* [Required action]: Could you reproduce the lines below from the one with "entry step, cut off at zero. *)" through the one with "second time on"? Keep both ends and add nothing.

* [Entries provided]:

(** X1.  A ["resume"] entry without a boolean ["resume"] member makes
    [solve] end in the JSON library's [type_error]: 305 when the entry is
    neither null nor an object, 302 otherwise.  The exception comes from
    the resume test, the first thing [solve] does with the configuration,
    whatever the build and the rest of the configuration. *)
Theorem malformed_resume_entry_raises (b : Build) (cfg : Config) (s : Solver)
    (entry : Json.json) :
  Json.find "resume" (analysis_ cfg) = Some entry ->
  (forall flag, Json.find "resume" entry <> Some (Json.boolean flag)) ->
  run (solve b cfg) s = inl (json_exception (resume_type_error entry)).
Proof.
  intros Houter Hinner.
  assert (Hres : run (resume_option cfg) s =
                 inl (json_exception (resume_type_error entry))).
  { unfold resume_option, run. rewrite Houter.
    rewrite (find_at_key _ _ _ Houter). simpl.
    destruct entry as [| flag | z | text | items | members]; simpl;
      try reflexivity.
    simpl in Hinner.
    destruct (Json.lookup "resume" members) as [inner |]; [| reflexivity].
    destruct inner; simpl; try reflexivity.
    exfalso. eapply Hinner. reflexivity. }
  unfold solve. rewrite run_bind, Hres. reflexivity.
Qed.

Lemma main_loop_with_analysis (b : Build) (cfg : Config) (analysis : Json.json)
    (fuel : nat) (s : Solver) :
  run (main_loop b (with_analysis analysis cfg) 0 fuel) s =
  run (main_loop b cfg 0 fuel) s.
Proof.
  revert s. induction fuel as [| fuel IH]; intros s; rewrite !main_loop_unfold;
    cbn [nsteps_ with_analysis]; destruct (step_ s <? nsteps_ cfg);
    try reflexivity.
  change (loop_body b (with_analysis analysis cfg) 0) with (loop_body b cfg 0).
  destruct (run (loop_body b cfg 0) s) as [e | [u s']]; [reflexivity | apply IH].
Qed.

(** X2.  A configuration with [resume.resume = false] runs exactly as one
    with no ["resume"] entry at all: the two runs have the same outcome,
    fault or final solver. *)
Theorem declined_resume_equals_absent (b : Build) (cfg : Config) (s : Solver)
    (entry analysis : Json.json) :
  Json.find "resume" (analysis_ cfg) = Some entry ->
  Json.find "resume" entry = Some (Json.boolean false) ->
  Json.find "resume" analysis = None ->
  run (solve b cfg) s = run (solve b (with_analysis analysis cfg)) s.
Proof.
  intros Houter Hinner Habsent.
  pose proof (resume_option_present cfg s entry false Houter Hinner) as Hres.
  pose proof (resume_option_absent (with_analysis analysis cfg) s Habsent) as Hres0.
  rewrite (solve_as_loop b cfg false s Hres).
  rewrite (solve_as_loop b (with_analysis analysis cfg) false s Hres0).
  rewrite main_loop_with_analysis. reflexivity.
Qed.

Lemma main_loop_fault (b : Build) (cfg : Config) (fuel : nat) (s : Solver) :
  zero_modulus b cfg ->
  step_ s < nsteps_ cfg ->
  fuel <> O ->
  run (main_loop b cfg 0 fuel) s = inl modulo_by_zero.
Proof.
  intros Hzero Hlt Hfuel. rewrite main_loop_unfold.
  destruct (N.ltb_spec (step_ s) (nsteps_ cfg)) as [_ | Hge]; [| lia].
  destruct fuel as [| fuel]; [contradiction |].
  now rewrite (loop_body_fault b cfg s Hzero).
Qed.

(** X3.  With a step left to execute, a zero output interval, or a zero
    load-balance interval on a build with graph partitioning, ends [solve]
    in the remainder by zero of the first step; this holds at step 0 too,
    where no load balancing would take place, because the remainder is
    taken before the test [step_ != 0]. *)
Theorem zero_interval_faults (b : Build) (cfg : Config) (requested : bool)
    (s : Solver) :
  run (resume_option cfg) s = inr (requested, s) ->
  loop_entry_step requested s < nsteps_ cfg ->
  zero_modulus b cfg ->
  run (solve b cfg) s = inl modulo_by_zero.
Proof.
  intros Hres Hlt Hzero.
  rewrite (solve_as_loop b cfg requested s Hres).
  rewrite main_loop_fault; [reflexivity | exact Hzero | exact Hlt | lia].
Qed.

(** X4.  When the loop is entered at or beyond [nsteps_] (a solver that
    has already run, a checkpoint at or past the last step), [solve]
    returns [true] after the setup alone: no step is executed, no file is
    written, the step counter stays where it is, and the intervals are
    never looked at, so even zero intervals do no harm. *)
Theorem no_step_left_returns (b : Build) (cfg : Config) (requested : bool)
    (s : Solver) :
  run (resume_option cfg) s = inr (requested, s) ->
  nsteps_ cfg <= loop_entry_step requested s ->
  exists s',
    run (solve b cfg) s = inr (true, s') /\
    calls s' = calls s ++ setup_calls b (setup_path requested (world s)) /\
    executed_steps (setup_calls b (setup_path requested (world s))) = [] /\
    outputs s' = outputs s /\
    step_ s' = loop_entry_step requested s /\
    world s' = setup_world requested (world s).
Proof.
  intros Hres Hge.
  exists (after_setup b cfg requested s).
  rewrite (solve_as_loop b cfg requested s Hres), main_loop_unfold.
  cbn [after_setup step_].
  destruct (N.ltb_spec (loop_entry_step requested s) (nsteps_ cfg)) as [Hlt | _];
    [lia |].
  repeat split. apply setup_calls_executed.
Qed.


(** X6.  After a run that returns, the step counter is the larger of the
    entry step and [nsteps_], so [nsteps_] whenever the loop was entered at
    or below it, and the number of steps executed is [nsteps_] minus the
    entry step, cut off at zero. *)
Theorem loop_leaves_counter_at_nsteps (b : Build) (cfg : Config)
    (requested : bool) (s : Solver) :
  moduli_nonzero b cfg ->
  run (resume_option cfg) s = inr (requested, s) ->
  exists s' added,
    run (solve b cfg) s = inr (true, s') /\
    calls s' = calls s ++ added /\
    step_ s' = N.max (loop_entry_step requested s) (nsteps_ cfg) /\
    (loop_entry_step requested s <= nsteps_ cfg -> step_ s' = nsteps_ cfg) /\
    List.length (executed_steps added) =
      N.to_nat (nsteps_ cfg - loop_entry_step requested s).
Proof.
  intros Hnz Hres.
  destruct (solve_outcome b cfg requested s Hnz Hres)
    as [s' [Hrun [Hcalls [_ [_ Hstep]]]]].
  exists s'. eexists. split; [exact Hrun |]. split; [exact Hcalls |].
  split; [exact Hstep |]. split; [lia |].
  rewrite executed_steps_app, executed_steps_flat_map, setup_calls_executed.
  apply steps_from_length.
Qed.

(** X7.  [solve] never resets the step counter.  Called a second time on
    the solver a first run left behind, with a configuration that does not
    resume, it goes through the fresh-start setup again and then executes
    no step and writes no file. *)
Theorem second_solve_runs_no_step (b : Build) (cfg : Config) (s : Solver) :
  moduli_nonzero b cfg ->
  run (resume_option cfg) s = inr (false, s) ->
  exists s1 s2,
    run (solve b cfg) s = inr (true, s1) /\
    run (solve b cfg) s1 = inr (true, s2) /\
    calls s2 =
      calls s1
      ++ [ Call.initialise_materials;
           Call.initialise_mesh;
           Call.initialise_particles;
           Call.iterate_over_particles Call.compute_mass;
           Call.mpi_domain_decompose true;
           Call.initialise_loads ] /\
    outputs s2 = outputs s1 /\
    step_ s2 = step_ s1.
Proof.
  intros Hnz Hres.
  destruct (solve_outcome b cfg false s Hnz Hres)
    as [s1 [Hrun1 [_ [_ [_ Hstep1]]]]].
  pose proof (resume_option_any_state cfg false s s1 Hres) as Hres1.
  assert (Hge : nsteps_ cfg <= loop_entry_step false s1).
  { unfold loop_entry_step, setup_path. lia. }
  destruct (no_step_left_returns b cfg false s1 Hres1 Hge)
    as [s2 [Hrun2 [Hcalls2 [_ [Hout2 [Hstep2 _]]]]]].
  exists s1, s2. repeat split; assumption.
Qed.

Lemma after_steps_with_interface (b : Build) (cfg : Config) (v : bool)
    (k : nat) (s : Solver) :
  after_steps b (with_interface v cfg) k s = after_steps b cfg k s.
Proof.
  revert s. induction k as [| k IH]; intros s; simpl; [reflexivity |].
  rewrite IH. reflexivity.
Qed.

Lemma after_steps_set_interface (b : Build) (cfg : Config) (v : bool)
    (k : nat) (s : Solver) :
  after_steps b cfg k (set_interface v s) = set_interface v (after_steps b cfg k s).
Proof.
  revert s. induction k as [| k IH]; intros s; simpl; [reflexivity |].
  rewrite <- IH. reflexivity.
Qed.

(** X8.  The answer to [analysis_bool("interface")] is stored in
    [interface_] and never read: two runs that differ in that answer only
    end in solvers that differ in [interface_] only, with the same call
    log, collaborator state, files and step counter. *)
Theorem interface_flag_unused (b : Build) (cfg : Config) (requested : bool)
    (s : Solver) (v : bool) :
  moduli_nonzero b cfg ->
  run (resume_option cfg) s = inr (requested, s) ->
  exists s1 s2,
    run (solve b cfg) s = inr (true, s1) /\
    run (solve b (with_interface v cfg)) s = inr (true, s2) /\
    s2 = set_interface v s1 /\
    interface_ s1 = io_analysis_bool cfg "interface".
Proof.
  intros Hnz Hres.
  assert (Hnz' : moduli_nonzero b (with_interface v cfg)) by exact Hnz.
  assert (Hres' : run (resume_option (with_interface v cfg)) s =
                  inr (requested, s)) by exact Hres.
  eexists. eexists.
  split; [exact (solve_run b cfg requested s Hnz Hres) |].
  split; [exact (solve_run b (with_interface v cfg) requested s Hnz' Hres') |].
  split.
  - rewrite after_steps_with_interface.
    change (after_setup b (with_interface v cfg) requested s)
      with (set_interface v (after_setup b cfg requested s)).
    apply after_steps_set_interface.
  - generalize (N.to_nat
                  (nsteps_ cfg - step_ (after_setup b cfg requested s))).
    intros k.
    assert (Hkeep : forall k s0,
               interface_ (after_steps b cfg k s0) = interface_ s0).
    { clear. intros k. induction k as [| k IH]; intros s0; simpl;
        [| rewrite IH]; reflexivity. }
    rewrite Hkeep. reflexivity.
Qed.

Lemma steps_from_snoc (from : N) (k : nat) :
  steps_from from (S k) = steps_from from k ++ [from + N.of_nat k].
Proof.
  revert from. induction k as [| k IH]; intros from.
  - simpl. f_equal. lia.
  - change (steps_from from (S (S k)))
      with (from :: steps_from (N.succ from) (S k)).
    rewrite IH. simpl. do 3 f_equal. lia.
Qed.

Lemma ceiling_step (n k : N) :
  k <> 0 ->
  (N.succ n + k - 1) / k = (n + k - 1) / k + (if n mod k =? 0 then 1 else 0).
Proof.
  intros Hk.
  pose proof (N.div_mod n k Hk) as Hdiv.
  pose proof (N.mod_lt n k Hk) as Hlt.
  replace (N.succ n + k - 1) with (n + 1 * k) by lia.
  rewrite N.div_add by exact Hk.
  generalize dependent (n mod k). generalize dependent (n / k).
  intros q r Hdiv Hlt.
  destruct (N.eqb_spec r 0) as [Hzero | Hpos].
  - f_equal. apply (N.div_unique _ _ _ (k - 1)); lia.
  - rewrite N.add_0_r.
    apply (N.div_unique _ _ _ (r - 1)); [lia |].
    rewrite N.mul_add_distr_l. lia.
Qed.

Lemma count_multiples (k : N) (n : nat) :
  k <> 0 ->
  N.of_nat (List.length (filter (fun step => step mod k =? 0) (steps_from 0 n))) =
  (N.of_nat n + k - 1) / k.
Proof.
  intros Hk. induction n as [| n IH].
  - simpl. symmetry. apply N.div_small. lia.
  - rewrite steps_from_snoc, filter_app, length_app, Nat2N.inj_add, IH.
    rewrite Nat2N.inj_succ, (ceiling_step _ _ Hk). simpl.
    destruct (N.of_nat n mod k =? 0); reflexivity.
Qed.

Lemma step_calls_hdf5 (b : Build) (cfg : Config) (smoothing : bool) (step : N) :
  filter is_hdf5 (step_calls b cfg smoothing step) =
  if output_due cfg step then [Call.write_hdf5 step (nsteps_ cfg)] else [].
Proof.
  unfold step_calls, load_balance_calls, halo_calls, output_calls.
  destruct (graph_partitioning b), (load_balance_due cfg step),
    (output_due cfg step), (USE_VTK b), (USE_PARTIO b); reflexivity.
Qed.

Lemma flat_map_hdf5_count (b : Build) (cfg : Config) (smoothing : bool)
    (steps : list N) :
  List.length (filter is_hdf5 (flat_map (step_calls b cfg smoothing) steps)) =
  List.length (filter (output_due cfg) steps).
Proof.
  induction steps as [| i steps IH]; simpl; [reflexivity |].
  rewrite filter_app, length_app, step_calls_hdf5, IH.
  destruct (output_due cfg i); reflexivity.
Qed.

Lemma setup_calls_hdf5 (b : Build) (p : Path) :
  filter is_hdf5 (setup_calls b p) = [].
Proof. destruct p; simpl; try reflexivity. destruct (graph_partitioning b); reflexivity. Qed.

* [Result of the exercise]:
    entry step, cut off at zero. *)
Theorem loop_leaves_counter_at_nsteps (b : Build) (cfg : Config)
    (requested : bool) (s : Solver) :
  moduli_nonzero b cfg ->
  run (resume_option cfg) s = inr (requested, s) ->
  exists s' added,
    run (solve b cfg) s = inr (true, s') /\
    calls s' = calls s ++ added /\
    step_ s' = N.max (loop_entry_step requested s) (nsteps_ cfg) /\
    (loop_entry_step requested s <= nsteps_ cfg -> step_ s' = nsteps_ cfg) /\
    List.length (executed_steps added) =
      N.to_nat (nsteps_ cfg - loop_entry_step requested s).
Proof.
  intros Hnz Hres.
  destruct (solve_outcome b cfg requested s Hnz Hres)
    as [s' [Hrun [Hcalls [_ [_ Hstep]]]]].
  exists s'. eexists. split; [exact Hrun |]. split; [exact Hcalls |].
  split; [exact Hstep |]. split; [lia |].
  rewrite executed_steps_app, executed_steps_flat_map, setup_calls_executed.
  apply steps_from_length.
Qed.

(** X7.  [solve] never resets the step counter.  Called a second time on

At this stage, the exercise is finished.